Why's This So Good?
November 26, 2012 12:06 AM   Subscribe

Conceived as sort of a companion to Longreads, Longform, Pocket, Byliner, etc., Nieman Storyboard's Why's This So Good? series looks at why some great long-form journalism and narrative nonfiction pieces are so great. There are over 60 installments of writers talking shop about writing.

A good place to start is their Reader's Choice post which highlights installments on pieces by Malcolm Gladwell, Buzz Bissinger, David Grann, Gay Talese, and John McPhee.

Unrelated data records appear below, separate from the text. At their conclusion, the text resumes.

(* ===== verification/Coverage.v ===== *)
(** * Coverage of a run

    [crates/rw-scheduler/src/coverage.rs]: which of the valid times a plan
    expects are in the manifest of its run, under the right storage slots. *)
From Stdlib Require Import ZArith Lia Ascii String.
From stdpp Require Import base list strings numbers sorting.
From S2P Require Import Prelude F32 Format Text Order Ids Cycle Models Profile Capability Plan Manifest.

Local Open Scope Z_scope.

Record ValidTime := { vt_lead_seconds : Z; vt_valid_unix : Z }.

#[global] Instance ValidTime_eq_dec : EqDecision ValidTime.
Proof. solve_decision. Defined.

(** The derived order: by lead, then by time. *)
Definition valid_time_key (t : ValidTime) : Z * Z := (vt_lead_seconds t, vt_valid_unix t).
Definition valid_time_cmp : ValidTime -> ValidTime -> comparison := key_cmp valid_time_key (pair_cmp Z.compare Z.compare).
#[global] Instance valid_time_total : TotalCmp valid_time_cmp.
Proof. apply key_total; [apply _|]. intros [a b] [c d]. unfold valid_time_key. simpl. congruence. Qed.

(** [From<ExpectedValidTime> for ValidTime]. *)
Definition valid_time_from (e : ExpectedValidTime) : ValidTime :=
  {| vt_lead_seconds := ev_lead_seconds e; vt_valid_unix := ev_valid_unix e |}.

Record SlotMismatch := { sm_storage_slot : Z; sm_expected : ValidTime; sm_available : ValidTime }.

(** The sets and the map are sorted lists. *)
Record RunCoverage := {
  cov_expected : list ValidTime;
  cov_available : list ValidTime;
  cov_present : list ValidTime;
  cov_missing : list ValidTime;
  cov_unexpected : list ValidTime;
  slot_mismatches : list SlotMismatch;
  missing_slots : list Z;
  storage_validated : bool;
  validated_slots : list Z;
  variable_slots : list (string * list Z)
}.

Other highlights include pieces on pieces by Calvin Trillin, J.R. Moehringer, Jeanne Marie Laskas, Michael Lewis, Katherine Boo, and Joan Didion.
posted by AceRock (7 comments total) 88 users marked this as a favorite
 
Two articles on two different John McPhee books! I can trust their taste.

This may never happen, but I'd like to see one of them take on a short nonfiction book by Isaac Asimov, like Inside the Atom or Realm of Algebra. It seems to me that nobody is doing his sort of authoritative-but-friendly explication of science anymore, although it was common in the Fifties and Sixties. The books one finds now are either by a distinguished scientist setting out his views for a lay audience, or by a journalist going to interview scientists and reporting on what they tell him. (I enjoyed McPhee's Annals of the Former World but you didn't really come away from that tome having been taught geology.)
posted by Harvey Kilobit at 1:34 AM on November 26, 2012


I'll read anything by or about Calvin Trillin.
posted by dubold at 2:14 AM on November 26, 2012 [3 favorites]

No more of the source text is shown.